* **YOUR INSTRUCTIONS**: Print every record exactly, omitting none.

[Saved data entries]
Lemma keydown_triggers (k : string) (s : state) (c : timers task) :
  js_join "," (js_slice_last 10 (konamiCode s ++ [k])) = js_join "," konamiPattern ->
  keydown k (s, c) = (St (js_slice_last 10 (konamiCode s ++ [k])) rainbow, snd (setTimeout ClearAnimation 5000 c)).
Proof. intros H. unfold keydown, keydown_at. rewrite H, String.eqb_refl. reflexivity. Qed.

Lemma keydown_code (k : string) (st : state * timers task) :
  konamiCode (fst (keydown k st)) = js_slice_last 10 (konamiCode (fst st) ++ [k]).
Proof.
  destruct st as [s c]. unfold keydown, keydown_at.
  destruct (String.eqb _ _); [destruct (setTimeout _ _ _)|]; reflexivity.
Qed.

(** [tm] is pending, its id is below [next_id] and no other pending timer
    has it. *)
Definition unique_in (tm : timer task) (c : timers task) : Prop :=
  In tm (queue c) /\ (t_id tm < next_id c)%nat /\ forall x, In x (queue c) -> t_id x = t_id tm -> x = tm.

Definition ids_below (c : timers task) : Prop := Forall (fun tm => (t_id tm < next_id c)%nat) (queue c).

Lemma run_task_timers (x : task) (s : state) (c : timers task) : snd (run_task x (s, c)) = c.
Proof. destruct x. reflexivity. Qed.

(** Letting the clock reach [t] keeps a pending timer due after [t]. *)
Lemma advance_keeps_timer (fuel : nat) (t : Z) (st : state * timers task) (tm : timer task) :
  unique_in tm (snd st) -> (t < t_due tm)%Z -> unique_in tm (snd (advance_to run_task fuel t st)).
Proof.
  revert st. induction fuel as [|fuel IH]; intros [s c] (Hin & Hid & Hu) Hd; [exact (conj Hin (conj Hid Hu))|].
  cbn [advance_to]. destruct (earliest (queue c)) as [tm'|] eqn:E; [|exact (conj Hin (conj Hid Hu))].
  destruct (Z.leb_spec (t_due tm') t) as [Hle|]; [|exact (conj Hin (conj Hid Hu))].
  apply IH; [|exact Hd]. rewrite run_task_timers. cbn [queue next_id].
  assert (Hne : t_id tm' <> t_id tm) by (intros Heq; pose proof (Hu tm' (earliest_in _ _ E) Heq); subst; lia).
  split; [|split; [exact Hid|]].
  - apply filter_In. split; [exact Hin|]. apply negb_true_iff, Nat.eqb_neq. congruence.
  - intros x Hx Heq. apply filter_In in Hx as [Hx _]. exact (Hu x Hx Heq).
Qed.

Lemma advance_ids_below (fuel : nat) (t : Z) (st : state * timers task) :
  ids_below (snd st) -> ids_below (snd (advance_to run_task fuel t st)).
Proof.
  revert st. induction fuel as [|fuel IH]; intros [s c] H; [exact H|].
  cbn [advance_to]. destruct (earliest (queue c)) as [tm'|]; [|exact H].
  destruct (t_due tm' <=? t)%Z; [|exact H].
  apply IH. rewrite run_task_timers. unfold ids_below in *. cbn [queue next_id].
  apply Forall_forall. intros x Hx. apply filter_In in Hx as [Hx _]. exact (proj1 (Forall_forall _ _) H x Hx).
Qed.

Lemma keydown_keeps_timer (k : string) (st : state * timers task) (tm : timer task) :
  unique_in tm (snd st) -> unique_in tm (snd (keydown k st)).
Proof.
  destruct st as [s c]. intros (Hin & Hid & Hu). unfold keydown, keydown_at.
  cbn [snd] in Hin, Hid, Hu. destruct (String.eqb _ _); [|exact (conj Hin (conj Hid Hu))].
  unfold unique_in. cbn [snd setTimeout queue next_id].
  split; [apply in_or_app; now left|]. split; [lia|].
  intros x Hx Heq. apply in_app_or in Hx as [Hx|[<-|[]]]; [exact (Hu x Hx Heq)|]. cbn in Heq. lia.
Qed.

(** After [tick t] the clock reads [t] when it read at most [t]. *)
Lemma tick_now (t : Z) (st : state * timers task) : (now (snd st) <= t)%Z -> now (snd (tick t st)) = t.
Proof.
  intros H. unfold tick.
  pose proof (advance_settles_nosched run_task t st (fun x s c => f_equal queue (run_task_timers x s c))) as [H1 _].
  pose proof (advance_now_le run_task (S (List.length (queue (snd st)))) t st
                (fun x s c => f_equal now (run_task_timers x s c)) H). lia.
Qed.

(** Once the clock reaches the due time of a pending timer, the body
    animation is empty. *)
Lemma tick_clears_due (st : state * timers task) (t : Z) (tm : timer task) :
  In tm (queue (snd st)) -> (t_due tm <= t)%Z -> body_animation (fst (tick t st)) = EmptyString.
Proof.
  destruct st as [s c]. simpl. intros Hin Hdue. unfold tick. simpl.
  destruct (earliest (queue c)) as [tm'|] eqn:E.
  - pose proof (earliest_min _ _ E tm Hin) as Hmin.
    destruct (Z.leb_spec (t_due tm') t); [|lia].
    apply advance_keeps_cleared. destruct (t_task tm'). reflexivity.
  - apply earliest_none in E. rewrite E in Hin. contradiction.
Qed.

Lemma session_keeps_timer (evs : list (Z * string)) (st : state * timers task) (tm : timer task) :
  unique_in tm (snd st) -> Forall (fun e => (fst e < t_due tm)%Z) evs -> unique_in tm (snd (session evs st)).
Proof.
  revert st. induction evs as [|[t k] evs IH]; intros st Hu Hall; [exact Hu|].
  inversion Hall as [|? ? Ht Hr]; subst. cbn [session]. apply IH; [|exact Hr].
  apply keydown_keeps_timer. unfold tick. apply advance_keeps_timer; [exact Hu | exact Ht].
Qed.

Lemma map_snd_combine {A B : Type} (l : list A) (m : list B) :
  List.length l = List.length m -> map snd (combine l m) = m.
Proof.
  revert m. induction l as [|x l IH]; intros [|y m] H; try discriminate; [reflexivity|].
  cbn. f_equal. apply IH. now injection H.
Qed.

Lemma session_snoc (evs : list (Z * string)) (t : Z) (k : string) (st : state * timers task) :
  session (evs ++ [(t, k)]) st = keydown k (tick t (session evs st)).
Proof. revert st. induction evs as [|[t' k'] evs IH]; intros st; [reflexivity|]. apply IH. Qed.

Lemma session_code (evs : list (Z * string)) (st : state * timers task) :
  (List.length (konamiCode (fst st)) <= 10)%nat ->
  konamiCode (fst (session evs st)) = js_slice_last 10 (konamiCode (fst st) ++ map snd evs).
Proof.
  revert st. induction evs as [|[t k] evs IH]; intros st Hl.
  - cbn. rewrite app_nil_r. symmetry. now apply js_slice_last_all.
  - cbn [session]. rewrite IH.
    + rewrite keydown_code. unfold tick. rewrite advance_keeps_code, js_slice_last_app, <- app_assoc. reflexivity.
    + rewrite keydown_code, js_slice_last_length. lia.
Qed.

End KonamiProps.

Module KonamiClaims.
Import Konami KonamiProps.

Lemma session_cons (t : Z) (k : string) (evs : list (Z * string)) (st : state * timers task) :
  session ((t, k) :: evs) st = session evs (keydown k (tick t st)).
Proof. reflexivity. Qed.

* **WRITTEN RESPONSE**:
Lemma keydown_triggers (k : string) (s : state) (c : timers task) :
  js_join "," (js_slice_last 10 (konamiCode s ++ [k])) = js_join "," konamiPattern ->
  keydown k (s, c) = (St (js_slice_last 10 (konamiCode s ++ [k])) rainbow, snd (setTimeout ClearAnimation 5000 c)).
Proof. intros H. unfold keydown, keydown_at. rewrite H, String.eqb_refl. reflexivity. Qed.

Lemma keydown_code (k : string) (st : state * timers task) :
  konamiCode (fst (keydown k st)) = js_slice_last 10 (konamiCode (fst st) ++ [k]).
Proof.
  destruct st as [s c]. unfold keydown, keydown_at.
  destruct (String.eqb _ _); [destruct (setTimeout _ _ _)|]; reflexivity.
Qed.

(** [tm] is pending, its id is below [next_id] and no other pending timer
    has it. *)
Definition unique_in (tm : timer task) (c : timers task) : Prop :=
  In tm (queue c) /\ (t_id tm < next_id c)%nat /\ forall x, In x (queue c) -> t_id x = t_id tm -> x = tm.

Definition ids_below (c : timers task) : Prop := Forall (fun tm => (t_id tm < next_id c)%nat) (queue c).

Lemma run_task_timers (x : task) (s : state) (c : timers task) : snd (run_task x (s, c)) = c.
Proof. destruct x. reflexivity. Qed.

(** Letting the clock reach [t] keeps a pending timer due after [t]. *)
Lemma advance_keeps_timer (fuel : nat) (t : Z) (st : state * timers task) (tm : timer task) :
  unique_in tm (snd st) -> (t < t_due tm)%Z -> unique_in tm (snd (advance_to run_task fuel t st)).
Proof.
  revert st. induction fuel as [|fuel IH]; intros [s c] (Hin & Hid & Hu) Hd; [exact (conj Hin (conj Hid Hu))|].
  cbn [advance_to]. destruct (earliest (queue c)) as [tm'|] eqn:E; [|exact (conj Hin (conj Hid Hu))].
  destruct (Z.leb_spec (t_due tm') t) as [Hle|]; [|exact (conj Hin (conj Hid Hu))].
  apply IH; [|exact Hd]. rewrite run_task_timers. cbn [queue next_id].
  assert (Hne : t_id tm' <> t_id tm) by (intros Heq; pose proof (Hu tm' (earliest_in _ _ E) Heq); subst; lia).
  split; [|split; [exact Hid|]].
  - apply filter_In. split; [exact Hin|]. apply negb_true_iff, Nat.eqb_neq. congruence.
  - intros x Hx Heq. apply filter_In in Hx as [Hx _]. exact (Hu x Hx Heq).
Qed.

Lemma advance_ids_below (fuel : nat) (t : Z) (st : state * timers task) :
  ids_below (snd st) -> ids_below (snd (advance_to run_task fuel t st)).
Proof.
  revert st. induction fuel as [|fuel IH]; intros [s c] H; [exact H|].
  cbn [advance_to]. destruct (earliest (queue c)) as [tm'|]; [|exact H].
  destruct (t_due tm' <=? t)%Z; [|exact H].
  apply IH. rewrite run_task_timers. unfold ids_below in *. cbn [queue next_id].
  apply Forall_forall. intros x Hx. apply filter_In in Hx as [Hx _]. exact (proj1 (Forall_forall _ _) H x Hx).
Qed.

Lemma keydown_keeps_timer (k : string) (st : state * timers task) (tm : timer task) :
  unique_in tm (snd st) -> unique_in tm (snd (keydown k st)).
Proof.
  destruct st as [s c]. intros (Hin & Hid & Hu). unfold keydown, keydown_at.
  cbn [snd] in Hin, Hid, Hu. destruct (String.eqb _ _); [|exact (conj Hin (conj Hid Hu))].
  unfold unique_in. cbn [snd setTimeout queue next_id].
  split; [apply in_or_app; now left|]. split; [lia|].
  intros x Hx Heq. apply in_app_or in Hx as [Hx|[<-|[]]]; [exact (Hu x Hx Heq)|]. cbn in Heq. lia.
Qed.

(** After [tick t] the clock reads [t] when it read at most [t]. *)
Lemma tick_now (t : Z) (st : state * timers task) : (now (snd st) <= t)%Z -> now (snd (tick t st)) = t.
Proof.
  intros H. unfold tick.
  pose proof (advance_settles_nosched run_task t st (fun x s c => f_equal queue (run_task_timers x s c))) as [H1 _].
  pose proof (advance_now_le run_task (S (List.length (queue (snd st)))) t st
                (fun x s c => f_equal now (run_task_timers x s c)) H). lia.
Qed.

(** Once the clock reaches the due time of a pending timer, the body
    animation is empty. *)
Lemma tick_clears_due (st : state * timers task) (t : Z) (tm : timer task) :
  In tm (queue (snd st)) -> (t_due tm <= t)%Z -> body_animation (fst (tick t st)) = EmptyString.
Proof.
  destruct st as [s c]. simpl. intros Hin Hdue. unfold tick. simpl.
  destruct (earliest (queue c)) as [tm'|] eqn:E.
  - pose proof (earliest_min _ _ E tm Hin) as Hmin.
    destruct (Z.leb_spec (t_due tm') t); [|lia].
    apply advance_keeps_cleared. destruct (t_task tm'). reflexivity.
  - apply earliest_none in E. rewrite E in Hin. contradiction.
Qed.

Lemma session_keeps_timer (evs : list (Z * string)) (st : state * timers task) (tm : timer task) :
  unique_in tm (snd st) -> Forall (fun e => (fst e < t_due tm)%Z) evs -> unique_in tm (snd (session evs st)).
Proof.
  revert st. induction evs as [|[t k] evs IH]; intros st Hu Hall; [exact Hu|].
  inversion Hall as [|? ? Ht Hr]; subst. cbn [session]. apply IH; [|exact Hr].
  apply keydown_keeps_timer. unfold tick. apply advance_keeps_timer; [exact Hu | exact Ht].
Qed.

Lemma map_snd_combine {A B : Type} (l : list A) (m : list B) :
  List.length l = List.length m -> map snd (combine l m) = m.
Proof.
  revert m. induction l as [|x l IH]; intros [|y m] H; try discriminate; [reflexivity|].
  cbn. f_equal. apply IH. now injection H.
Qed.

Lemma session_snoc (evs : list (Z * string)) (t : Z) (k : string) (st : state * timers task) :
  session (evs ++ [(t, k)]) st = keydown k (tick t (session evs st)).
Proof. revert st. induction evs as [|[t' k'] evs IH]; intros st; [reflexivity|]. apply IH. Qed.

Lemma session_code (evs : list (Z * string)) (st : state * timers task) :
  (List.length (konamiCode (fst st)) <= 10)%nat ->
  konamiCode (fst (session evs st)) = js_slice_last 10 (konamiCode (fst st) ++ map snd evs).
Proof.
  revert st. induction evs as [|[t k] evs IH]; intros st Hl.
  - cbn. rewrite app_nil_r. symmetry. now apply js_slice_last_all.
  - cbn [session]. rewrite IH.
    + rewrite keydown_code. unfold tick. rewrite advance_keeps_code, js_slice_last_app, <- app_assoc. reflexivity.
    + rewrite keydown_code, js_slice_last_length. lia.
Qed.

End KonamiProps.

Module KonamiClaims.
Import Konami KonamiProps.

Lemma session_cons (t : Z) (k : string) (evs : list (Z * string)) (st : state * timers task) :
  session ((t, k) :: evs) st = session evs (keydown k (tick t st)).
Proof. reflexivity. Qed.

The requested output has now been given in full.